Foul Play In Terri Schiavo Case?

This is a partial transcript from Hannity & Colmes, October 27, 2003, that has been edited for clarity.

SEAN HANNITY, CO-HOST: A 1990 heart attack left Terri Schiavo (search) with severe brain damage. Since then a legal battle has raged over whether or not to keep her alive. On October 15 her feeding tube was removed, according to her husband's wishes.

Last week, after intervention by the Florida legislature, Governor Jeb Bush (search) ordered that her feeding tube be reinserted. Now time is running out for Terri's husband to challenge the constitutionality of the law that's been dubbed by many as Terri's Law.

So what will happen next in this tragic case? Joining us now is Terri's father, Robert Schindler. And also joining us, a neurosurgeon who has examined Terri, Dr. William Hammesfahr.

All right. Thank you both for being with us.

How is she doing first of all, Mr. Schindler, after the tube now has been reinserted?

ROBERT SCHINDLER, TERRI SCHIAVO'S FATHER: She's really made a remarkable combat. She's very, very tired naturally, being without food for seven days and hydration. But today, she was probably a little more responsive than yesterday, and she was very agitated today. She didn't want to bother with anybody or anything.

HANNITY: Yes. Doctor, you've examined her, and you've come to the conclusion, No. 1, that can she can be rehabilitated. And when is the last time you evaluated her and what else did you find?

DR. WILLIAM HAMMESFAHR, NEUROLOGIST: I saw her last about a year ago for the court. I want to just jump in here for a second. I'm a neurologist and not a neurosurgeon.

HANNITY: I'm sorry.

HAMMESFAHR: I saw her last about a year ago and as part of the court ordered evaluations.

HANNITY: Yes, but you basically said that she could be rehabilitated, that she showed...

HAMMESFAHR: Absolutely. She is not in a coma. She did not have a heart attack. She is not in a coma presently. She absolutely can be rehabilitated. There's no question about that.

HANNITY: You know, Mr. ...

HAMMESFAHR: In fact, she follows commands right now. She follows commands right now.

HANNITY: Well, I can see that.

HAMMESFAHR: She's not in a coma.

HANNITY: I'm not a doctor, but when I see this video it's heart- wrenching to me and the fact that this poor women went six days without a feeding tube is frightening to me.

The last time we had you on, Mr. Schindler, you were very harsh in your comments about the husband. And you believe his fear is, is that if your daughter wakes up, she will have to -- a tale to tell about him. Can you...

SCHINDLER: That comes from the evidence that there's medical evidence that she had a neck injury. And as the doctor said, she had no heart attack. And her ribs and parts of her body suffered fractures.


SCHINDLER: And there's really no explanation for what her collapse was. Not at all.

ALAN COLMES, CO-HOST: Doctor Hammesfahr, I read the medical report. There was a report that when she came into the E.R., she had a rigid neck. Is that consistent with a neck injury?

HAMMESFAHR: Absolutely, yes, it is. They also did X-rays at the emergency room and the X-rays showed straightening of the normal spinal curvature, which is very typical of a new neck injury.

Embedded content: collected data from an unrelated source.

(** C35: The invariants of the page hold initially and every operation of
    the notification service and of the browser keeps them: each toast on
    screen has exactly one pending timeout, in the same order, node
    identities are distinct, no timeout is due later than 3000 ms from now
    and the queue is in order of due time. *)
Theorem toast_page_invariant :
  Toast.ok Toast.empty
  ∧ ∀ d, Toast.ok d →
      (∀ m, Toast.ok (Toast.showToast m d)) ∧ (∀ m, Toast.ok (Toast.alert m d))
      ∧ (∀ ms, Toast.ok (Toast.tick ms d))
      ∧ Toast.ok (Toast.fire_next d) ∧ Toast.ok (Toast.run_due d).
Proof. split; [|intros d Hd; split_and!]; auto with tm. Qed.
(* ===== verification/Objects.v ===== *)
(** * Tasks as JavaScript objects: identity, sharing and in-grid edits

    [Store.v] and [Component.v] treat the [tasks] array as a list of task
    values.  In JavaScript it is an array of references to objects, and the
    expressions of the source differ in what they allocate: the object
    literals of lines 20-25 and 69-72 create objects, while the spread of
    line 73 and the [filter] of line 52 build new arrays of the objects they
    are given.  The array is then handed to the grid ([data: tasks], line
    34) and captured by the [cellClick] closure (line 52).

    This file models that level ([Obj]: a heap of task objects and arrays of
    locations; [Ref]: the handlers of the component over them) and proves
    that the value level is its abstraction ([absr]): as long as no cell of
    the grid is edited, the tasks the handlers of [Component.v] compute are
    the contents of the arrays the handlers of [Ref] build.

    It also models in-grid cell edits, as far as the source determines them.
    The [columns] option (lines 36-57) decides which cells can be edited and
    with which values ([editor_of], [accepts]); the component registers no
    edit callback, so an edit runs no line of the source: it writes a field
    of the row object the grid holds ([Ref.edit]), and whether the store
    sees it depends on whether the grid keeps the objects of the array it
    was given or copies of them.  Which of the two Tabulator does is not
    decided by the sources of this repository, so the grid's way of taking
    its data is an interface, [RowPolicy], with an instance for each
    ([shares_rows], [copies_rows]) and the theorems for both.  Rows are
    addressed by their position in the table's data; the filter, which only
    selects the rows on display, has no part in this file. *)

From S2P Require Import Prelude Data Store Seed Grid Component Invariant Pages.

COLMES: We heard a lot about low potassium, but this neck injury stuff is very interesting. Would that kind of a situation be consistent with the possibility of foul play?

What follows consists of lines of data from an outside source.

Lemma toordinal_minus_11_years y m d h mi s us :
  (4016 <= toordinal (mk_datetime y m d h mi s us)
           - toordinal (mk_datetime (y - 11) m d 0 0 0 0) <= 4018)%Z.
Proof.
  unfold toordinal, days_before_month. cbn [year month day].
  match goal with |- context [nth ?a ?b ?c] =>
    generalize (nth a b c); intros tbl end.
  unfold days_before_year, is_leap.
  destruct (2 <? m)%Z; simpl.
  - destruct (Z.eqb_spec (y mod 4) 0), (Z.eqb_spec (y mod 100) 0),
      (Z.eqb_spec (y mod 400) 0), (Z.eqb_spec ((y - 11) mod 4) 0),
      (Z.eqb_spec ((y - 11) mod 100) 0), (Z.eqb_spec ((y - 11) mod 400) 0);
      simpl; Z.div_mod_to_equations; lia.
  - Z.div_mod_to_equations. lia.
Qed.

(** X11: the date range spans eleven years.  For every downloader the
    constructor makes from a well-formed clock reading, the end of the date
    range lies 4016 to 4018 days after its start (eleven years with one to
    three leap days) and the start is at midnight: the range requested from
    the provider is never empty or reversed. *)
Theorem date_range_spans_eleven_years eng now o :
  valid_datetime now = true ->
  __init__ eng now = Ok o ->
  (4016 <= toordinal (current_time o) - toordinal (start_time o) <= 4018)%Z /\
  seconds_of_day (start_time o) = 0%Z /\ microsecond (start_time o) = 0%Z /\
  (microseconds_at (start_time o) < microseconds_at (current_time o))%Z.
Proof.
  intros Hvalid Hinit.
  apply valid_datetime_fields in Hvalid as (_ & _ & _ & Hh & Hmi & Hs & Hus).
  apply init_ok in Hinit. subst o. simpl.
  destruct now as [y m d h mi s us]. simpl in *.
  pose proof (toordinal_minus_11_years y m d h mi s us) as Hspan.
  split; [done|]. split; [done|]. split; [done|].
  unfold microseconds_at, seconds_of_day. simpl. lia.
Qed.
Lemma wait_for_activation_loop_fails (regs : StatusRegisterMap)
  (self : HomwingGripper) (code : Z) (k : nat) :
  forall (fuel : nat) (w : World) (D : Z),
    deadline w = Some D ->
    (forall i : nat, 0 <= latency (link w i)) ->
    (forall i : nat, (i < k)%nat ->
       reports_not_activated (link w (i + served w))) ->
    payload (link w (k + served w)) = inl code ->
    now w + poll_done (link w) (served w) k < D ->
    (k < fuel)%nat ->
    wait_for_activation_loop regs fuel self w =
      (Raise (TransportError code),
       later w (poll_done (link w) (served w) k) (S k)
         (poll_events (STATUS regs) (_address self) k)).
Proof.
  induction k as [|k IH]; intros fuel w D Hd Hl Hwait Herr Ht Hfuel;
    (destruct fuel as [|fuel]; [lia|]);
    cbn [wait_for_activation_loop]; unfold bind; cbn [poll_done] in Ht.
  - rewrite (read_gripper_status_err _ _ _ code)
      by (try assumption; unfold alive; rewrite Hd; exact Ht).
    reflexivity.
  - destruct (Hwait 0%nat ltac:(lia)) as (st & Hs & Hne).
    destruct (poll_done_lower (link w) k Hl (S (served w))) as [_ Hk].
    pose proof (Hl (served w)) as H0.
    rewrite (read_gripper_status_seen _ _ _ st)
      by (try assumption; unfold alive; rewrite Hd; lia).
    destruct (GSTA.eqb (GripperStatus.gSTA st) GSTA.ACTIVATED) eqn:E;
      [apply GSTA_eqb_eq in E; contradiction|].
    rewrite sleep_alive
      by (unfold alive; cbn [later now deadline]; rewrite Hd; lia).
    rewrite later_later.
    rewrite (IH _ _ D); cbn [later now deadline served link trace Nat.add].
    + unfold later; cbn [now deadline served link trace poll_done
                           poll_events Nat.add].
      f_equal. f_equal; [lia | lia | ].
      rewrite <- app_assoc. reflexivity.
    + exact Hd.
    + exact Hl.
    + intros i Hi. rewrite Nat.add_succ_r. apply (Hwait (S i)). lia.
    + rewrite Nat.add_succ_r. exact Herr.
    + lia.
    + lia.
Qed.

HAMMESFAHR: I'd like to go back to the potassium for a second, because he talked about the potassium and about the diet pills issue or some other drugs.

COLMES: Sure. Sure.

HAMMESFAHR: But the medical record clearly shows that there has never been a heart attack. Potassium causes damage by causing heart attacks, so we know the potassium is not an issue.

COLMES: But with the rigid neck, is that consistent with what could be foul play?

HAMMESFAHR: I have seen a neck that rigid from trauma to the neck.

COLMES: All right. So you wouldn't venture to say foul play but -- are you intimating that?

HAMMESFAHR: I think that that type of a neck that shows a degree of injury, and I think that it needs to be looked at much more closely to find out the exact cause.

Right now we have a woman who had a collapse with no known cause. No evidence of infection, heart attack, respiratory failure or anything. The only thing found in the emergency room is a damaged neck.

COLMES: Mr. Schindler, are you going to try to prove foul play at some point and try to press some kind of a case here against your son-in- law?

SCHINDLER: Well, what we're trying to do, there are two issues. One is to get Terri therapy, because we believe she can recover.

And the second thing is we want to have an investigation. We're asking the local police, the attorney, and no one will touch it. There's a cap on it. Someone's blocking everything.

HANNITY: Mr. Schindler, we're going to continue to follow this story. I'm very, very grateful to the Florida legislature and Jeb Bush. I think they did the right thing, and we'll monitor this and have you back on again.

SCHINDLER: So were we. Thank you very much.

HANNITY: Doctor, good to see you. Appreciate you being with us.